● **TASK INSTRUCTIONS**:
Starting at the top of the entries below, set down every line exactly, please, until you reach the line with "H]. done. Qed.", which is included too.

======

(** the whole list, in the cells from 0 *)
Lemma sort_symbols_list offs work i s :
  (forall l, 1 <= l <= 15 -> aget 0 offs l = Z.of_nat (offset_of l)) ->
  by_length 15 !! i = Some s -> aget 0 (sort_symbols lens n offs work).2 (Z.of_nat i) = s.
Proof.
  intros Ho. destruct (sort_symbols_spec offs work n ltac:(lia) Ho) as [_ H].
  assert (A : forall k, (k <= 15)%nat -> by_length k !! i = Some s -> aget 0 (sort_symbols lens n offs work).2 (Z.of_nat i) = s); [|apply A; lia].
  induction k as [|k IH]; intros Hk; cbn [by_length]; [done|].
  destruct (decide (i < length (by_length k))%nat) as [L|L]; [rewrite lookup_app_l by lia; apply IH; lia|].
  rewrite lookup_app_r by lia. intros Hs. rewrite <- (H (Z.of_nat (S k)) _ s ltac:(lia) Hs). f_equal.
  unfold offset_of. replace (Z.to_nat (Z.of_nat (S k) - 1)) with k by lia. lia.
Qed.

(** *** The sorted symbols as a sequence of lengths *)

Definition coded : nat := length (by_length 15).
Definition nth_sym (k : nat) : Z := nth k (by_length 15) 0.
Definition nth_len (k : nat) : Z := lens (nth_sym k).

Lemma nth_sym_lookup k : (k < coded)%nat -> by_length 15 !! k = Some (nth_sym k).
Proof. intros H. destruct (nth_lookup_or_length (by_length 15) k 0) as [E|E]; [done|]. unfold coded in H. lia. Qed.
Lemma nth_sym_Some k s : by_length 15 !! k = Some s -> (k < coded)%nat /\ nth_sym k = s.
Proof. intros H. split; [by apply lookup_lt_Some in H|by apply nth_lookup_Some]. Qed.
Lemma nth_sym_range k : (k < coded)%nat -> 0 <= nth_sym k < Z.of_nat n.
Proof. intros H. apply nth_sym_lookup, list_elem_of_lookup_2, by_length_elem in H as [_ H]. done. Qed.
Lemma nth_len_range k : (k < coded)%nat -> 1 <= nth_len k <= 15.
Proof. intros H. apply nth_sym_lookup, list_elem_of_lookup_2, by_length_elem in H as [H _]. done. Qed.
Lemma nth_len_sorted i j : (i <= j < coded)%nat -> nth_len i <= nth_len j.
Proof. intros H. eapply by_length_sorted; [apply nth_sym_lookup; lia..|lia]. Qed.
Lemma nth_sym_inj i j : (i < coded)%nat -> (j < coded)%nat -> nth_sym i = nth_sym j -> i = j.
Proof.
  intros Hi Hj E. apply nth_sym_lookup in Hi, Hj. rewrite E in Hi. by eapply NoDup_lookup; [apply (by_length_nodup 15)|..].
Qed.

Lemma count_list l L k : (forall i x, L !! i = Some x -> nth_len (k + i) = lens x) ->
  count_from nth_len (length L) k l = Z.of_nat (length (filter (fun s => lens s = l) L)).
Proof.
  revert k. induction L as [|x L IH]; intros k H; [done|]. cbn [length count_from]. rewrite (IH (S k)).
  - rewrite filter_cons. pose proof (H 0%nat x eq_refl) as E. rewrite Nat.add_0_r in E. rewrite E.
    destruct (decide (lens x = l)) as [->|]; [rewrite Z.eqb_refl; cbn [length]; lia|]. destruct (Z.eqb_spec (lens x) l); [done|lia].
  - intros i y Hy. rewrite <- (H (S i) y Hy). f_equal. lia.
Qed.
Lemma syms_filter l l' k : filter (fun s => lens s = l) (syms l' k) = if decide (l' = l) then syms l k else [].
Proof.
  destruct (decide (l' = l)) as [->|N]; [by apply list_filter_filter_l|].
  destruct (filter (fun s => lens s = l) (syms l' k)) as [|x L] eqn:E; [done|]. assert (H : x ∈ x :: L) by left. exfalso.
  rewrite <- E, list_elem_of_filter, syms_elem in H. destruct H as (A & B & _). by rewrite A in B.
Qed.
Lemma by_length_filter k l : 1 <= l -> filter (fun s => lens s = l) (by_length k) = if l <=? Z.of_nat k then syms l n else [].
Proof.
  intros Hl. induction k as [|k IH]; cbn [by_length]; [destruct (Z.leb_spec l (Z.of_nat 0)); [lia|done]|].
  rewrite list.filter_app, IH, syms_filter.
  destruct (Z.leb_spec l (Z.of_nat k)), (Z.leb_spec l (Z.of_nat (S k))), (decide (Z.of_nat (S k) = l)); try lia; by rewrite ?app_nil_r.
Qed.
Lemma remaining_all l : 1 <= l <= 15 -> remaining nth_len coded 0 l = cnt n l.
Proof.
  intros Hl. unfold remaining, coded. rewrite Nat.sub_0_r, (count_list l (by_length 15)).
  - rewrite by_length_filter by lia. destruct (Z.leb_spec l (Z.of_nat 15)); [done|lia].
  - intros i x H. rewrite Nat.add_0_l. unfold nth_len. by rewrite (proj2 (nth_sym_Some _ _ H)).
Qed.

======

● **ANSWER**:
(** the whole list, in the cells from 0 *)
Lemma sort_symbols_list offs work i s :
  (forall l, 1 <= l <= 15 -> aget 0 offs l = Z.of_nat (offset_of l)) ->
  by_length 15 !! i = Some s -> aget 0 (sort_symbols lens n offs work).2 (Z.of_nat i) = s.
Proof.
  intros Ho. destruct (sort_symbols_spec offs work n ltac:(lia) Ho) as [_ H].
  assert (A : forall k, (k <= 15)%nat -> by_length k !! i = Some s -> aget 0 (sort_symbols lens n offs work).2 (Z.of_nat i) = s); [|apply A; lia].
  induction k as [|k IH]; intros Hk; cbn [by_length]; [done|].
  destruct (decide (i < length (by_length k))%nat) as [L|L]; [rewrite lookup_app_l by lia; apply IH; lia|].
  rewrite lookup_app_r by lia. intros Hs. rewrite <- (H (Z.of_nat (S k)) _ s ltac:(lia) Hs). f_equal.
  unfold offset_of. replace (Z.to_nat (Z.of_nat (S k) - 1)) with k by lia. lia.
Qed.

(** *** The sorted symbols as a sequence of lengths *)

Definition coded : nat := length (by_length 15).
Definition nth_sym (k : nat) : Z := nth k (by_length 15) 0.
Definition nth_len (k : nat) : Z := lens (nth_sym k).

Lemma nth_sym_lookup k : (k < coded)%nat -> by_length 15 !! k = Some (nth_sym k).
Proof. intros H. destruct (nth_lookup_or_length (by_length 15) k 0) as [E|E]; [done|]. unfold coded in H. lia. Qed.
Lemma nth_sym_Some k s : by_length 15 !! k = Some s -> (k < coded)%nat /\ nth_sym k = s.
Proof. intros H. split; [by apply lookup_lt_Some in H|by apply nth_lookup_Some]. Qed.
Lemma nth_sym_range k : (k < coded)%nat -> 0 <= nth_sym k < Z.of_nat n.
Proof. intros H. apply nth_sym_lookup, list_elem_of_lookup_2, by_length_elem in H as [_ H]. done. Qed.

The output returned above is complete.